# Exercise requirements
All of the lines below should be printed again exactly as they are.
========================================================================
Lemma upload_bails_on_other_errors_witness :
  (∀ j' q', ApiUploadDependencies j' q' ∈ Eff.trace (execute cmd_ok w_refused) →
            (j' ≤ 2)%nat) ∧
  Stdout (renderFailedUpload "connect ECONNREFUSED") ∈ Eff.trace (execute cmd_ok w_refused) ∧
  Eff.outcome (execute cmd_ok w_refused) = inr (Some UPLOAD_ERROR_EXIT_CODE).
Proof.
  destruct (upload_bails_on_other_errors cmd_ok w_refused 2 (payload cmd_ok)
              (mkError "connect ECONNREFUSED" None)) as (Hlast & Hmsg & _ & Hout).
  - vm_compute. repeat first [apply list_elem_of_here | apply list_elem_of_further].
  - reflexivity.
  - left. reflexivity.
  - split; [exact Hlast|]. split; [exact Hmsg|exact Hout].
Defined.

(** X7: when the input is invalid or the file is missing, the run only
    writes to the standard output and error, a message on the standard
    error last: it sends no request and touches no metric. *)
Theorem upload_rejected_quietly (cmd : Command) (w : World) :
  invalidInput cmd = true ∨ existsSync w = false →
  Forall (fun ev => isOutput ev = true) (Eff.trace (execute cmd w)) ∧
  ∃ r, last (Eff.trace (execute cmd w)) = Some (Stderr r).
Proof.
  intros Hbad. destruct (invalidInput cmd) eqn:Hv.
  - destruct (execute_invalid cmd w Hv) as [r ->]. split; [by repeat constructor|eauto].
  - destruct Hbad as [|Hf]; [done|].
    rewrite (execute_missing_file cmd w Hv Hf). unfold Eff.trace, preamble. cbn [fst].
    split.
    + destruct (truthy _); by repeat constructor.
    + eexists. by rewrite last_snoc.
Qed.

Lemma upload_rejected_quietly_witness :
  Forall (fun ev => isOutput ev = true) (Eff.trace (execute cmd_ok w_no_file)) ∧
  ∃ r, last (Eff.trace (execute cmd_ok w_no_file)) = Some (Stderr r).
Proof.
  apply (upload_rejected_quietly cmd_ok w_no_file). right. reflexivity.
Defined.

End UploadMore.

(** ** More on the synthetics run-tests command *)

Module RunTestMore.
Import Interfaces RunTest RunTestExamples RunTestFacts.

(** *** The report order *)

Section Report.
Variable hasTestSucceeded : option (list PollResult) → bool.
Variable results : gmap string (list PollResult).

Abbreviation compare := (sortTestsByOutcome hasTestSucceeded results).
Abbreviation rank := (RunTest.rank hasTestSucceeded results).
Abbreviation ranked := (RunTest.ranked hasTestSucceeded results).

Lemma compare_rank t1 t2 : compare t1 t2 ≤ 0 ↔ (rank t1 ≤ rank t2)%nat.
Proof.
  unfold sortTestsByOutcome, RunTest.rank, success.
  destruct (hasTestSucceeded (results !! public_id t1)),
           (hasTestSucceeded (results !! public_id t2)),
           (isNonBlocking t1), (isNonBlocking t2); cbn; lia.
Qed.

Lemma rank_bound t : (rank t ≤ 3)%nat.
Proof.
  unfold RunTest.rank. destruct (success _ _ _), (isNonBlocking t); cbn; lia.
Qed.

(** Inserting goes past the tests of smaller rank and stops before the
    first test of the same or a larger rank. *)
Lemma insert_sorted_between x before after :
  Forall (fun y => (rank y < rank x)%nat) before →
  Forall (fun y => (rank x ≤ rank y)%nat) after →
  insert_sorted compare x (before ++ after) = before ++ x :: after.
Proof.
  intros Hbefore Hafter. induction Hbefore as [|y before Hy _ IH]; cbn.
  - destruct Hafter as [|y after Hy _]; cbn; [done|].
    apply compare_rank, Z.leb_le in Hy. by rewrite Hy.
  - destruct (Z.leb_spec (compare x y) 0) as [Hle|_].
    + apply compare_rank in Hle. lia.
    + by rewrite IH.
Qed.

Lemma ranked_rank k tests : Forall (fun t => rank t = k) (ranked k tests).
Proof.
  unfold RunTest.ranked. apply Forall_forall. intros t Ht.
  apply list_elem_of_In, List.filter_In in Ht as [_ Ht]. by apply Nat.eqb_eq in Ht.
Qed.

Lemma ranked_cons k t tests :
  ranked k (t :: tests) = if (rank t =? k)%nat then t :: ranked k tests else ranked k tests.
Proof. reflexivity. Qed.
========================================================================
# Answer area
Lemma upload_bails_on_other_errors_witness :
  (∀ j' q', ApiUploadDependencies j' q' ∈ Eff.trace (execute cmd_ok w_refused) →
            (j' ≤ 2)%nat) ∧
  Stdout (renderFailedUpload "connect ECONNREFUSED") ∈ Eff.trace (execute cmd_ok w_refused) ∧
  Eff.outcome (execute cmd_ok w_refused) = inr (Some UPLOAD_ERROR_EXIT_CODE).
Proof.
  destruct (upload_bails_on_other_errors cmd_ok w_refused 2 (payload cmd_ok)
              (mkError "connect ECONNREFUSED" None)) as (Hlast & Hmsg & _ & Hout).
  - vm_compute. repeat first [apply list_elem_of_here | apply list_elem_of_further].
  - reflexivity.
  - left. reflexivity.
  - split; [exact Hlast|]. split; [exact Hmsg|exact Hout].
Defined.

(** X7: when the input is invalid or the file is missing, the run only
    writes to the standard output and error, a message on the standard
    error last: it sends no request and touches no metric. *)
Theorem upload_rejected_quietly (cmd : Command) (w : World) :
  invalidInput cmd = true ∨ existsSync w = false →
  Forall (fun ev => isOutput ev = true) (Eff.trace (execute cmd w)) ∧
  ∃ r, last (Eff.trace (execute cmd w)) = Some (Stderr r).
Proof.
  intros Hbad. destruct (invalidInput cmd) eqn:Hv.
  - destruct (execute_invalid cmd w Hv) as [r ->]. split; [by repeat constructor|eauto].
  - destruct Hbad as [|Hf]; [done|].
    rewrite (execute_missing_file cmd w Hv Hf). unfold Eff.trace, preamble. cbn [fst].
    split.
    + destruct (truthy _); by repeat constructor.
    + eexists. by rewrite last_snoc.
Qed.

Lemma upload_rejected_quietly_witness :
  Forall (fun ev => isOutput ev = true) (Eff.trace (execute cmd_ok w_no_file)) ∧
  ∃ r, last (Eff.trace (execute cmd_ok w_no_file)) = Some (Stderr r).
Proof.
  apply (upload_rejected_quietly cmd_ok w_no_file). right. reflexivity.
Defined.

End UploadMore.

(** ** More on the synthetics run-tests command *)

Module RunTestMore.
Import Interfaces RunTest RunTestExamples RunTestFacts.

(** *** The report order *)

Section Report.
Variable hasTestSucceeded : option (list PollResult) → bool.
Variable results : gmap string (list PollResult).

Abbreviation compare := (sortTestsByOutcome hasTestSucceeded results).
Abbreviation rank := (RunTest.rank hasTestSucceeded results).
Abbreviation ranked := (RunTest.ranked hasTestSucceeded results).

Lemma compare_rank t1 t2 : compare t1 t2 ≤ 0 ↔ (rank t1 ≤ rank t2)%nat.
Proof.
  unfold sortTestsByOutcome, RunTest.rank, success.
  destruct (hasTestSucceeded (results !! public_id t1)),
           (hasTestSucceeded (results !! public_id t2)),
           (isNonBlocking t1), (isNonBlocking t2); cbn; lia.
Qed.

Lemma rank_bound t : (rank t ≤ 3)%nat.
Proof.
  unfold RunTest.rank. destruct (success _ _ _), (isNonBlocking t); cbn; lia.
Qed.

(** Inserting goes past the tests of smaller rank and stops before the
    first test of the same or a larger rank. *)
Lemma insert_sorted_between x before after :
  Forall (fun y => (rank y < rank x)%nat) before →
  Forall (fun y => (rank x ≤ rank y)%nat) after →
  insert_sorted compare x (before ++ after) = before ++ x :: after.
Proof.
  intros Hbefore Hafter. induction Hbefore as [|y before Hy _ IH]; cbn.
  - destruct Hafter as [|y after Hy _]; cbn; [done|].
    apply compare_rank, Z.leb_le in Hy. by rewrite Hy.
  - destruct (Z.leb_spec (compare x y) 0) as [Hle|_].
    + apply compare_rank in Hle. lia.
    + by rewrite IH.
Qed.

Lemma ranked_rank k tests : Forall (fun t => rank t = k) (ranked k tests).
Proof.
  unfold RunTest.ranked. apply Forall_forall. intros t Ht.
  apply list_elem_of_In, List.filter_In in Ht as [_ Ht]. by apply Nat.eqb_eq in Ht.
Qed.

Lemma ranked_cons k t tests :
  ranked k (t :: tests) = if (rank t =? k)%nat then t :: ranked k tests else ranked k tests.
Proof. reflexivity. Qed.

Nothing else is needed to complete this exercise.